* _Work to complete_:
After locating the line containing "simpl in Heq. rewrite", transcribe that line and all following lines exactly, stopping only at the end of the records.

....

(** A text of digits, a point and three digits reads as so many
    thousandths. *)
Lemma float_point_text a b k :
  (b < 1000)%N →
  float (repeat_char " " k ++ digits a ++ String "."
           (rjust "0" 3 (digits b)))
  = Some (Qmake (Z.of_N (a * 1000 + b)) 1000).
Proof.
  intros Hb.
  set (D := digits a). set (F := rjust "0" 3 (digits b)).
  pose proof (fraction_ok_all b Hb) as HF. unfold fraction_ok in HF.
  fold F in HF.
  destruct (NilEmpty.uint_of_string F) as [df|] eqn:HreadF; [|done].
  apply andb_true_iff in HF as [HF HFdig].
  apply andb_true_iff in HF as [HFval HFlen].
  apply N.eqb_eq in HFval. apply Nat.eqb_eq in HFlen.
  assert (HD : all_chars is_digit D = true) by apply digits_are_digits.
  set (body := (D ++ String "." F)%string).
  assert (Hbody : all_chars is_numeric body = true).
  { unfold body. rewrite all_chars_app. simpl.
    rewrite (all_chars_impl _ _ _ is_digit_numeric HD).
    by rewrite (all_chars_impl _ _ _ is_digit_numeric HFdig). }
  assert (Hns : all_chars (λ c, negb (is_space c)) body = true).
  { apply (all_chars_impl is_numeric); [|done].
    intros c Hc. by rewrite (is_numeric_not_space _ Hc). }
  unfold float. rewrite lstrip_spaces, (lstrip_id _ Hns), (rstrip_id _ Hns).
  assert (Hsign : split_sign body = (false, body)).
  { unfold body. destruct (digits_cons a) as (c & r & Hc & Hd).
    fold D in Hc. rewrite Hc. simpl.
    destruct c as [[] [] [] [] [] [] [] []]; try done. }
  rewrite Hsign. unfold body. rewrite (split_dot_digits _ _ HD). simpl.
  unfold D at 1. rewrite digits_read, HreadF.
  destruct (String.length D + String.length F =? 0)%nat eqn:Hlen.
  { apply Nat.eqb_eq in Hlen. lia. }
  rewrite HFlen, DecimalN.Unsigned.of_to, HFval.
  change (Z.to_pos (10 ^ Z.of_nat 3)) with 1000%positive.
  do 2 f_equal. lia.
Qed.

Lemma three_chars s :
  String.length s = 3 →
  ∃ x y z, s = String x (String y (String z EmptyString)).
Proof.
  destruct s as [|x [|y [|z [|u s]]]]; simpl; try done. eauto.
Qed.

Lemma fraction_three b :
  (b < 1000)%N →
  ∃ x y z,
    rjust "0" 3 (digits b) = String x (String y (String z EmptyString)).
Proof.
  intros Hb. pose proof (fraction_ok_all b Hb) as HF.
  unfold fraction_ok in HF.
  destruct (NilEmpty.uint_of_string _); [|done].
  apply andb_true_iff in HF as [HF _].
  apply andb_true_iff in HF as [_ Hlen].
  apply Nat.eqb_eq in Hlen. by apply three_chars.
Qed.

Lemma digits_nonempty a : digits a ≠ EmptyString.
Proof. destruct (digits_cons a) as (c & r & -> & _). done. Qed.

(** The grouped text of a number from one thousand on: the grouped text of
    its thousands, a comma, and the three digits of the rest. *)
Lemma with_commas_thousands n :
  (1000 ≤ n)%N →
  with_commas (digits n)
  = (with_commas (digits (n `div` 1000))
     ++ String "," (rjust "0" 3 (digits (n `mod` 1000))))%string.
Proof.
  intros Hn. rewrite (digits_thousands n Hn).
  destruct (fraction_three (n `mod` 1000)) as (x & y & z & ->).
  { apply N.mod_lt. lia. }
  apply with_commas_three, digits_nonempty.
Qed.

Lemma count_char_app c s1 s2 :
  count_char c (s1 ++ s2) = count_char c s1 + count_char c s2.
Proof. induction s1 as [|c1 s1 IH]; simpl; [done|]. rewrite IH. lia. Qed.

Lemma count_char_replace s :
  count_char "." (replace "," "." s)
  = count_char "," s + count_char "." s.
Proof.
  induction s as [|c s IH]; simpl; [done|]. rewrite IH.
  destruct (Ascii.eqb c ",") eqn:Hc.
  - apply Ascii.eqb_eq in Hc. subst c. simpl. lia.
  - simpl. lia.
Qed.

Lemma count_char_lstrip s : count_char "." (lstrip s) = count_char "." s.
Proof.
  induction s as [|c s IH]; simpl; [done|].
  destruct (is_space c) eqn:Hc; [|done]. rewrite IH.
  destruct (Ascii.eqb c ".") eqn:Hdot; [|done].
  apply Ascii.eqb_eq in Hdot. subst c. discriminate.
Qed.

Lemma count_char_rstrip s : count_char "." (rstrip s) = count_char "." s.
Proof.
  induction s as [|c s IH]; simpl; [done|]. rewrite <- IH.
  destruct (rstrip s) as [|c' r]; [|done].
  destruct (is_space c) eqn:Hc; simpl; [|lia].
  destruct (Ascii.eqb c ".") eqn:Hdot; [|done].
  apply Ascii.eqb_eq in Hdot. subst c. discriminate.
Qed.

Lemma count_char_split_sign s :
  count_char "." (snd (split_sign s)) = count_char "." s.
Proof.
  destruct s as [|c s]; [done|].
  destruct c as [[] [] [] [] [] [] [] []]; reflexivity.
Qed.

Lemma uint_of_string_dot s :
  1 ≤ count_char "." s → NilEmpty.uint_of_string s = None.
Proof.
  induction s as [|c s IH]; simpl; [lia|].
  destruct (Ascii.eqb c ".") eqn:Hdot.
  - apply Ascii.eqb_eq in Hdot. subst c. intros _.
    by destruct (NilEmpty.uint_of_string s).
  - simpl. intros Hs. by rewrite (IH Hs).
Qed.

Lemma split_dot_two s :
  2 ≤ count_char "." s →
  ∃ a r, split_dot s = (a, Some r) ∧ 1 ≤ count_char "." r.
Proof.
  induction s as [|c s IH]; simpl; [lia|].
  destruct (Ascii.eqb c ".") eqn:Hdot; simpl.
  - intros Hs. eexists _, _. split; [done|]. lia.
  - intros Hs. destruct (IH Hs) as (a & r & -> & Hr). eauto.
Qed.

(** A text with two points is no number for [float]. *)
Lemma float_two_points s : 2 ≤ count_char "." s → float s = None.
Proof.
  intros Hs. unfold float.
  pose proof (count_char_split_sign (rstrip (lstrip s))) as Hsign.
  rewrite count_char_rstrip, count_char_lstrip in Hsign.
  destruct (split_sign (rstrip (lstrip s))) as [negative body].
  simpl in Hsign.
  destruct (split_dot_two body) as (a & r & -> & Hr); [lia|]. simpl.
  rewrite (uint_of_string_dot r Hr).
  by destruct (NilEmpty.uint_of_string a).
Qed.

Lemma replace_spaces k : replace "," "." (repeat_char " " k) = repeat_char " " k.
Proof. induction k as [|k IH]; simpl; [done|]. by rewrite IH. Qed.

Lemma fraction_digits b :
  (b < 1000)%N → all_chars is_digit (rjust "0" 3 (digits b)) = true.
Proof.
  intros Hb. pose proof (fraction_ok_all b Hb) as HF.
  unfold fraction_ok in HF.
  destruct (NilEmpty.uint_of_string _); [|done].
  by apply andb_true_iff in HF as [_ HF].
Qed.

(** A count from one thousand up to, but not including, one million comes
    back from the status text a thousand times too small: the comma that
    groups the digits has become a point, and [float] reads it as the decimal
    point. *)
Lemma reported_count_thousands (n : Z) :
  (1000 ≤ n < 1000000)%Z →
  reported_count n = Some (Qmake n 1000).
Proof.
  intros Hn. unfold reported_count, format_8_comma_d.
  replace (n <? 0)%Z with false by (symmetry; apply Z.ltb_ge; lia).
  cbn [sign_prefix append].
  set (m := Z.abs_N n).
  assert (Hm : (1000 ≤ m < 1000000)%N) by (unfold m; lia).
  rewrite (with_commas_thousands m) by lia.
  assert (Ha : (m `div` 1000 < 1000)%N).
  { apply N.Div0.div_lt_upper_bound. lia. }
  assert (Hb : (m `mod` 1000 < 1000)%N) by (apply N.mod_lt; lia).
  rewrite with_commas_short.
  2:{ pose proof (short_ok_all _ Ha) as Hs. unfold short_ok in Hs.
      by apply Nat.leb_le in Hs. }
  unfold rjust at 1. rewrite !replace_app, replace_spaces.
  cbn [replace]. rewrite (replace_digits (digits _)) by apply digits_are_digits.
  rewrite (replace_digits (rjust _ _ _)) by by apply fraction_digits.
  change (if Ascii.eqb "," "," then "."%char else ","%char) with "."%char.
  change (EmptyString ++ ?x)%string with x.
  rewrite float_point_text by done.
  do 2 f_equal. rewrite (N.mul_comm _ 1000), <- N.Div0.div_mod.
  unfold m. lia.
Qed.

(** From one million on the status text has two commas, so the text that
    [float] gets has two points, and [float] raises [ValueError]. *)
Lemma reported_count_millions (n : Z) :
  (1000000 ≤ n)%Z → reported_count n = None.
Proof.
  intros Hn. unfold reported_count. apply float_two_points.
  rewrite count_char_replace. unfold format_8_comma_d, rjust.
  rewrite !count_char_app.
  set (m := Z.abs_N n).
  assert (Hm : (1000000 ≤ m)%N) by (unfold m; lia).
  rewrite (with_commas_thousands m) by lia.
  assert (Ha : (1000 ≤ m `div` 1000)%N).
  { apply N.div_le_lower_bound; lia. }
  rewrite (with_commas_thousands (m `div` 1000)) by done.
  rewrite !count_char_app.
  change (count_char "," (String "," ?x)) with (1 + count_char "," x).
  lia.
Qed.

End CountText.

(** ** More about the search loop *)

Section SearchMore.
Context {Config Action Goal : Type} `{Countable Config}.
Variable applicable : Config → list (list Action) → list (list Action).
Variable transition : Config → list Action → Config.
Variable goal_test : Goal → Config → bool.
Variable clock : nat → Q.
Variable action_set : list (list Action).
Variable goal : Goal.
Variable c0 : Config.

Abbreviation inv' := (core_inv applicable transition goal_test action_set goal c0).
Abbreviation loop' := (search_loop applicable transition goal_test clock).
Abbreviation expand' := (expand applicable transition action_set).
Abbreviation goal' := (is_goal goal_test goal).
Abbreviation reach := (reachable applicable transition action_set c0).
Abbreviation closed := (closed_inv applicable transition action_set c0).
Implicit Types (st : @search Config Action _ _).
Implicit Types (fr : FrontierDFS.t Config Action).
Implicit Types (leaf s : HospitalState Config Action).

Lemma search_loop_unfold fuel st :
  loop' (S fuel) action_set goal st
  = if FrontierDFS.is_empty (frontier st) then return_exhausted clock st
    else
      match FrontierDFS.pop (frontier st) with
      | (inl e, fr) =>
          (Py.Raises e,
           {| frontier := fr; explored := explored st;
              iterations := iterations st; outside := outside st |})
      | (inr leaf, fr) =>
          if goal' leaf
          then return_goal goal_test clock goal leaf (popped fr st)
          else loop' fuel action_set goal (expand' leaf (popped fr st))
      end.
Proof. reflexivity. Qed.

(** One pass of the loop keeps the invariants of the place. *)
Lemma expand_inv st leaf fr :
  inv' st → counted 0 st →
  FrontierDFS.pop (frontier st) = (inr leaf, fr) →
  goal' leaf = false →
  inv' (expand' leaf (popped fr st))
  ∧ counted 0 (expand' leaf (popped fr st)).
Proof.
  intros Hinv Hcount Hpop Hg.
  assert (Hne : FrontierDFS.is_empty (frontier st) = false).
  { destruct (FrontierDFS.is_empty (frontier st)) eqn:Hemp; [|done].
    rewrite (pop_empty _ Hemp) in Hpop. discriminate. }
  destruct (inv_pop applicable transition goal_test action_set goal c0
              st Hinv Hcount Hne) as (leaf' & fr' & Hpop' & Hp).
  rewrite Hpop in Hpop'. injection Hpop' as <- <-.
  apply inv_explore in Hp; [|done]. apply inv_for in Hp. exact Hp.
Qed.

(** A rule for invariants of the loop: what holds on entry and is kept by
    every pass holds where the loop ends. *)
Lemma search_loop_rule (I : @search Config Action _ _ → Prop) :
  (∀ st leaf fr,
     inv' st → counted 0 st → I st →
     FrontierDFS.pop (frontier st) = (inr leaf, fr) →
     goal' leaf = false →
     I (expand' leaf (popped fr st))) →
  ∀ fuel st o st',
    inv' st → counted 0 st → I st →
    loop' fuel action_set goal st = (o, st') →
    o = Py.OutOfFuel
    ∨ (∃ stE, inv' stE ∧ counted 0 stE ∧ I stE
              ∧ FrontierDFS.is_empty (frontier stE) = true
              ∧ outside stE = outside st
              ∧ return_exhausted clock stE = (o, st'))
    ∨ (∃ stG leaf fr,
          inv' stG ∧ counted 0 stG ∧ I stG
          ∧ FrontierDFS.pop (frontier stG) = (inr leaf, fr)
          ∧ goal' leaf = true
          ∧ outside stG = outside st
          ∧ return_goal goal_test clock goal leaf (popped fr stG) = (o, st')).
Proof.
  intros Hkeep fuel. induction fuel as [|fuel IH];
    intros st o st' Hinv Hcount HI Hrun.
  { left. simpl in Hrun. congruence. }
  rewrite search_loop_unfold in Hrun.
  destruct (FrontierDFS.is_empty (frontier st)) eqn:Hemp.
  { right; left. exists st. by split_and!. }
  destruct (inv_pop applicable transition goal_test action_set goal c0
              st Hinv Hcount Hemp) as (leaf & fr & Hpop & _).
  rewrite Hpop in Hrun.
  destruct (goal' leaf) eqn:Hg.
  { right; right. exists st, leaf, fr. by split_and!. }
  destruct (expand_inv st leaf fr Hinv Hcount Hpop Hg) as [Hinv' Hcount'].
  apply IH in Hrun; [exact Hrun|done|done|].
  by apply Hkeep.
Qed.

(** *** What the [for] loop does to the frontier *)

Lemma expand_child_set leaf (ex : gset Config) fr a :
  FrontierDFS.set fr
  ⊆ FrontierDFS.set (expand_child transition leaf ex fr a)
  ∧ (transition (conf leaf) a ∈ ex
     ∨ transition (conf leaf) a
       ∈ FrontierDFS.set (expand_child transition leaf ex fr a)).
Proof.
  destruct (expand_child_cases transition leaf ex fr a)
    as [Heq | (-> & Hex & Hfr)].
  - rewrite Heq. split; [done|]. unfold expand_child in Heq.
    destruct (bool_decide (conf (result transition leaf a) ∈ ex)) eqn:Hin.
    { left. by apply bool_decide_eq_true in Hin. }
    destruct (FrontierDFS.contains fr (result transition leaf a)) eqn:Hc.
    { right. by apply contains_set in Hc. }
    simpl in Heq. exfalso.
    apply (f_equal (λ f, length (FrontierDFS.stack f))) in Heq.
    simpl in Heq. rewrite length_app in Heq. simpl in Heq. lia.
  - split; [|right]; simpl; set_solver.
Qed.

Lemma for_loop_set leaf (ex : gset Config) todo fr :
  FrontierDFS.set fr
  ⊆ FrontierDFS.set (fold_left (expand_child transition leaf ex) todo fr)
  ∧ ∀ a, a ∈ todo →
         transition (conf leaf) a ∈ ex
         ∨ transition (conf leaf) a
           ∈ FrontierDFS.set
               (fold_left (expand_child transition leaf ex) todo fr).
Proof.
  revert fr. induction todo as [|a todo IH]; intros fr; simpl.
  { split; [done|]. intros a Ha. by apply elem_of_nil in Ha. }
  destruct (IH (expand_child transition leaf ex fr a)) as [Hsub Hall].
  destruct (expand_child_set leaf ex fr a) as [Hsub1 Ha1].
  split; [set_solver|].
  intros a' [-> | Ha']%elem_of_cons; [|by apply Hall].
  destruct Ha1 as [Hex | Hin]; [by left | right; set_solver].
Qed.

....

* _Task output_:
    simpl in Heq. rewrite length_app in Heq. simpl in Heq. lia.
  - split; [|right]; simpl; set_solver.
Qed.

Lemma for_loop_set leaf (ex : gset Config) todo fr :
  FrontierDFS.set fr
  ⊆ FrontierDFS.set (fold_left (expand_child transition leaf ex) todo fr)
  ∧ ∀ a, a ∈ todo →
         transition (conf leaf) a ∈ ex
         ∨ transition (conf leaf) a
           ∈ FrontierDFS.set
               (fold_left (expand_child transition leaf ex) todo fr).
Proof.
  revert fr. induction todo as [|a todo IH]; intros fr; simpl.
  { split; [done|]. intros a Ha. by apply elem_of_nil in Ha. }
  destruct (IH (expand_child transition leaf ex fr a)) as [Hsub Hall].
  destruct (expand_child_set leaf ex fr a) as [Hsub1 Ha1].
  split; [set_solver|].
  intros a' [-> | Ha']%elem_of_cons; [|by apply Hall].
  destruct Ha1 as [Hex | Hin]; [by left | right; set_solver].
Qed.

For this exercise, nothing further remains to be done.